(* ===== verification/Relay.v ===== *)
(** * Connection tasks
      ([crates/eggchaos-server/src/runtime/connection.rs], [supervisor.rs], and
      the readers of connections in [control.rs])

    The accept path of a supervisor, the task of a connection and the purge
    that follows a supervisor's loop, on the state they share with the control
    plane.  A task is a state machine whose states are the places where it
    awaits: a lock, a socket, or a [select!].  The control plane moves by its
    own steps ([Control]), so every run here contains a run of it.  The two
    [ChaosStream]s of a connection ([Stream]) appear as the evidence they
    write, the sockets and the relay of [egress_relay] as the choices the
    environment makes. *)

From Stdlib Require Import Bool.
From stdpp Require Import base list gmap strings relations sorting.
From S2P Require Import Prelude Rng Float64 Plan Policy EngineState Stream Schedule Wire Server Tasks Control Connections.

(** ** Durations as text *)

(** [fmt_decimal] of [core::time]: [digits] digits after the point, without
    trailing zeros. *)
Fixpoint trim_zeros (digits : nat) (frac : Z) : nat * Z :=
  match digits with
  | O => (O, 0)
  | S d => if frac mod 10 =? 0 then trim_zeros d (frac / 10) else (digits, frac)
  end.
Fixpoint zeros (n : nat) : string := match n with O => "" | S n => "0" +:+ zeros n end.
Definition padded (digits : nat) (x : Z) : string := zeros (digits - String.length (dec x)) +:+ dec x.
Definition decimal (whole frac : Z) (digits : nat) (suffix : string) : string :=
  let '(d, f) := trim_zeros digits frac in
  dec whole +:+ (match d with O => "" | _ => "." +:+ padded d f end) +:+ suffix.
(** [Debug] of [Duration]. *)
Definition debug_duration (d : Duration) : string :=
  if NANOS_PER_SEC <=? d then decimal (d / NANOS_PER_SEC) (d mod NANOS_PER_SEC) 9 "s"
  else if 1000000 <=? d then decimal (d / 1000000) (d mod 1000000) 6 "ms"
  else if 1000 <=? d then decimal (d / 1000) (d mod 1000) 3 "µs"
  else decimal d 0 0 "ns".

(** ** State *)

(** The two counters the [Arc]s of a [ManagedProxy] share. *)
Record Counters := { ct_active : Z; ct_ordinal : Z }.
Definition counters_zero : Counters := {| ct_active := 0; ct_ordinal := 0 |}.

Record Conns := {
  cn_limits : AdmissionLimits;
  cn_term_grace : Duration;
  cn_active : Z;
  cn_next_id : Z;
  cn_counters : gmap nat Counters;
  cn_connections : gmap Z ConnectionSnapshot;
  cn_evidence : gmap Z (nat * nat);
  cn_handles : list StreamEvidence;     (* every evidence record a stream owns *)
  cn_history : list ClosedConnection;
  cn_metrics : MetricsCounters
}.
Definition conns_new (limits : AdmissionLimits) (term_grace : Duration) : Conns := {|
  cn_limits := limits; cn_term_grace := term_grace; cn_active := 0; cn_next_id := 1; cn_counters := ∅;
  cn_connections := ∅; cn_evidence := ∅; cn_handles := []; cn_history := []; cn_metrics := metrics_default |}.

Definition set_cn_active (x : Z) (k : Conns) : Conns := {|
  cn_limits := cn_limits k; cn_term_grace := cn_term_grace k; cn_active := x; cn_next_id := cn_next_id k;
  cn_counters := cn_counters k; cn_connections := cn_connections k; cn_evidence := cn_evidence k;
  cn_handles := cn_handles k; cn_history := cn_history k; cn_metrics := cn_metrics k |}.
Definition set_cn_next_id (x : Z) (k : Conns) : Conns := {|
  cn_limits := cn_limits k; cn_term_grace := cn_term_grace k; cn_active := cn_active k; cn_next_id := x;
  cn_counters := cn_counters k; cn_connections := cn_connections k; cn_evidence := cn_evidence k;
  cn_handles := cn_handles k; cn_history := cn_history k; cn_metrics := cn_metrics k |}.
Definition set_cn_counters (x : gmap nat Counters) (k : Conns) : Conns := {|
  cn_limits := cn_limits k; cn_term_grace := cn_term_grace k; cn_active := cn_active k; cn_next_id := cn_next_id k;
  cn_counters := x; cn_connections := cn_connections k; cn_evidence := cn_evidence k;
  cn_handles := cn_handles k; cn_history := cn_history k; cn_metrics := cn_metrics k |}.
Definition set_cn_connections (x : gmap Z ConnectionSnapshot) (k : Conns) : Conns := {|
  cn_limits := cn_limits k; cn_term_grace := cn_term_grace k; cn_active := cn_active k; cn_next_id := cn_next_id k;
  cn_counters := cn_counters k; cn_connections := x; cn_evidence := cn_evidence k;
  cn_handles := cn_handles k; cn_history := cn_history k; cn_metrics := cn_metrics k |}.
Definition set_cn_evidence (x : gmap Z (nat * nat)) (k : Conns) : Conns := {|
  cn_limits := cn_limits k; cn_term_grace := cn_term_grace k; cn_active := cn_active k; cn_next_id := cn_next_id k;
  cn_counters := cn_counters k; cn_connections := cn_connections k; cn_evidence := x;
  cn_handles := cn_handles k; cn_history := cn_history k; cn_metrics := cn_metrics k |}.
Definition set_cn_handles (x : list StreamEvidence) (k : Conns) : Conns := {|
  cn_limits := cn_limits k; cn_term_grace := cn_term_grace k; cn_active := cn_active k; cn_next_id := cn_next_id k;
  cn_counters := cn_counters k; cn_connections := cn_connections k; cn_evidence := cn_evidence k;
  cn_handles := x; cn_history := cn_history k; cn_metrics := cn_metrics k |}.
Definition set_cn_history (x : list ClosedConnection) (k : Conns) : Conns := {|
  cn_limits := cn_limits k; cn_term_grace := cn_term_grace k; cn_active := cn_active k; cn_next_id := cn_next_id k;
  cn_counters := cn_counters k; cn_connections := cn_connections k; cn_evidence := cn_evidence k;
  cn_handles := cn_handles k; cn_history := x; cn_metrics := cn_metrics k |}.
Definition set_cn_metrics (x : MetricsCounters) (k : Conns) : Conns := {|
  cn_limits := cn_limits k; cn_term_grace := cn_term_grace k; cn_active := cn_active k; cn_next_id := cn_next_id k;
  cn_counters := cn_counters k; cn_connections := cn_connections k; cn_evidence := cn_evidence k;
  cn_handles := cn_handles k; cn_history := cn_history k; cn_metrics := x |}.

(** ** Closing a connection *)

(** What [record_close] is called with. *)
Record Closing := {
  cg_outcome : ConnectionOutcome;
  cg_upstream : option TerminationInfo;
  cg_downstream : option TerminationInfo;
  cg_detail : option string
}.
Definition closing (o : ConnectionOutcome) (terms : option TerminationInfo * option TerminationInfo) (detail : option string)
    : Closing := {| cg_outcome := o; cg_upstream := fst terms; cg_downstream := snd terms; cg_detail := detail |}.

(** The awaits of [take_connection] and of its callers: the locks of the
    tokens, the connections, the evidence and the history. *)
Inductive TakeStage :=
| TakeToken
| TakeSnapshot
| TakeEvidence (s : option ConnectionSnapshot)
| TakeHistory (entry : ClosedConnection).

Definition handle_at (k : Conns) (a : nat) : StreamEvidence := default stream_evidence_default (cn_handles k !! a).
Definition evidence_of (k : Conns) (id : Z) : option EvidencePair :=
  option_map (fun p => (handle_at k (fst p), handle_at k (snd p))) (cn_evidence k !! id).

══════

*About this task:*
Every record is to be repeated exactly as written.

*Answer section:*
(* ===== verification/Relay.v ===== *)
(** * Connection tasks
      ([crates/eggchaos-server/src/runtime/connection.rs], [supervisor.rs], and
      the readers of connections in [control.rs])

    The accept path of a supervisor, the task of a connection and the purge
    that follows a supervisor's loop, on the state they share with the control
    plane.  A task is a state machine whose states are the places where it
    awaits: a lock, a socket, or a [select!].  The control plane moves by its
    own steps ([Control]), so every run here contains a run of it.  The two
    [ChaosStream]s of a connection ([Stream]) appear as the evidence they
    write, the sockets and the relay of [egress_relay] as the choices the
    environment makes. *)

From Stdlib Require Import Bool.
From stdpp Require Import base list gmap strings relations sorting.
From S2P Require Import Prelude Rng Float64 Plan Policy EngineState Stream Schedule Wire Server Tasks Control Connections.

(** ** Durations as text *)

(** [fmt_decimal] of [core::time]: [digits] digits after the point, without
    trailing zeros. *)
Fixpoint trim_zeros (digits : nat) (frac : Z) : nat * Z :=
  match digits with
  | O => (O, 0)
  | S d => if frac mod 10 =? 0 then trim_zeros d (frac / 10) else (digits, frac)
  end.
Fixpoint zeros (n : nat) : string := match n with O => "" | S n => "0" +:+ zeros n end.
Definition padded (digits : nat) (x : Z) : string := zeros (digits - String.length (dec x)) +:+ dec x.
Definition decimal (whole frac : Z) (digits : nat) (suffix : string) : string :=
  let '(d, f) := trim_zeros digits frac in
  dec whole +:+ (match d with O => "" | _ => "." +:+ padded d f end) +:+ suffix.
(** [Debug] of [Duration]. *)
Definition debug_duration (d : Duration) : string :=
  if NANOS_PER_SEC <=? d then decimal (d / NANOS_PER_SEC) (d mod NANOS_PER_SEC) 9 "s"
  else if 1000000 <=? d then decimal (d / 1000000) (d mod 1000000) 6 "ms"
  else if 1000 <=? d then decimal (d / 1000) (d mod 1000) 3 "µs"
  else decimal d 0 0 "ns".

(** ** State *)

(** The two counters the [Arc]s of a [ManagedProxy] share. *)
Record Counters := { ct_active : Z; ct_ordinal : Z }.
Definition counters_zero : Counters := {| ct_active := 0; ct_ordinal := 0 |}.

Record Conns := {
  cn_limits : AdmissionLimits;
  cn_term_grace : Duration;
  cn_active : Z;
  cn_next_id : Z;
  cn_counters : gmap nat Counters;
  cn_connections : gmap Z ConnectionSnapshot;
  cn_evidence : gmap Z (nat * nat);
  cn_handles : list StreamEvidence;     (* every evidence record a stream owns *)
  cn_history : list ClosedConnection;
  cn_metrics : MetricsCounters
}.
Definition conns_new (limits : AdmissionLimits) (term_grace : Duration) : Conns := {|
  cn_limits := limits; cn_term_grace := term_grace; cn_active := 0; cn_next_id := 1; cn_counters := ∅;
  cn_connections := ∅; cn_evidence := ∅; cn_handles := []; cn_history := []; cn_metrics := metrics_default |}.

Definition set_cn_active (x : Z) (k : Conns) : Conns := {|
  cn_limits := cn_limits k; cn_term_grace := cn_term_grace k; cn_active := x; cn_next_id := cn_next_id k;
  cn_counters := cn_counters k; cn_connections := cn_connections k; cn_evidence := cn_evidence k;
  cn_handles := cn_handles k; cn_history := cn_history k; cn_metrics := cn_metrics k |}.
Definition set_cn_next_id (x : Z) (k : Conns) : Conns := {|
  cn_limits := cn_limits k; cn_term_grace := cn_term_grace k; cn_active := cn_active k; cn_next_id := x;
  cn_counters := cn_counters k; cn_connections := cn_connections k; cn_evidence := cn_evidence k;
  cn_handles := cn_handles k; cn_history := cn_history k; cn_metrics := cn_metrics k |}.
Definition set_cn_counters (x : gmap nat Counters) (k : Conns) : Conns := {|
  cn_limits := cn_limits k; cn_term_grace := cn_term_grace k; cn_active := cn_active k; cn_next_id := cn_next_id k;
  cn_counters := x; cn_connections := cn_connections k; cn_evidence := cn_evidence k;
  cn_handles := cn_handles k; cn_history := cn_history k; cn_metrics := cn_metrics k |}.
Definition set_cn_connections (x : gmap Z ConnectionSnapshot) (k : Conns) : Conns := {|
  cn_limits := cn_limits k; cn_term_grace := cn_term_grace k; cn_active := cn_active k; cn_next_id := cn_next_id k;
  cn_counters := cn_counters k; cn_connections := x; cn_evidence := cn_evidence k;
  cn_handles := cn_handles k; cn_history := cn_history k; cn_metrics := cn_metrics k |}.
Definition set_cn_evidence (x : gmap Z (nat * nat)) (k : Conns) : Conns := {|
  cn_limits := cn_limits k; cn_term_grace := cn_term_grace k; cn_active := cn_active k; cn_next_id := cn_next_id k;
  cn_counters := cn_counters k; cn_connections := cn_connections k; cn_evidence := x;
  cn_handles := cn_handles k; cn_history := cn_history k; cn_metrics := cn_metrics k |}.
Definition set_cn_handles (x : list StreamEvidence) (k : Conns) : Conns := {|
  cn_limits := cn_limits k; cn_term_grace := cn_term_grace k; cn_active := cn_active k; cn_next_id := cn_next_id k;
  cn_counters := cn_counters k; cn_connections := cn_connections k; cn_evidence := cn_evidence k;
  cn_handles := x; cn_history := cn_history k; cn_metrics := cn_metrics k |}.
Definition set_cn_history (x : list ClosedConnection) (k : Conns) : Conns := {|
  cn_limits := cn_limits k; cn_term_grace := cn_term_grace k; cn_active := cn_active k; cn_next_id := cn_next_id k;
  cn_counters := cn_counters k; cn_connections := cn_connections k; cn_evidence := cn_evidence k;
  cn_handles := cn_handles k; cn_history := x; cn_metrics := cn_metrics k |}.
Definition set_cn_metrics (x : MetricsCounters) (k : Conns) : Conns := {|
  cn_limits := cn_limits k; cn_term_grace := cn_term_grace k; cn_active := cn_active k; cn_next_id := cn_next_id k;
  cn_counters := cn_counters k; cn_connections := cn_connections k; cn_evidence := cn_evidence k;
  cn_handles := cn_handles k; cn_history := cn_history k; cn_metrics := x |}.

(** ** Closing a connection *)

(** What [record_close] is called with. *)
Record Closing := {
  cg_outcome : ConnectionOutcome;
  cg_upstream : option TerminationInfo;
  cg_downstream : option TerminationInfo;
  cg_detail : option string
}.
Definition closing (o : ConnectionOutcome) (terms : option TerminationInfo * option TerminationInfo) (detail : option string)
    : Closing := {| cg_outcome := o; cg_upstream := fst terms; cg_downstream := snd terms; cg_detail := detail |}.

(** The awaits of [take_connection] and of its callers: the locks of the
    tokens, the connections, the evidence and the history. *)
Inductive TakeStage :=
| TakeToken
| TakeSnapshot
| TakeEvidence (s : option ConnectionSnapshot)
| TakeHistory (entry : ClosedConnection).

Definition handle_at (k : Conns) (a : nat) : StreamEvidence := default stream_evidence_default (cn_handles k !! a).
Definition evidence_of (k : Conns) (id : Z) : option EvidencePair :=
  option_map (fun p => (handle_at k (fst p), handle_at k (snd p))) (cn_evidence k !! id).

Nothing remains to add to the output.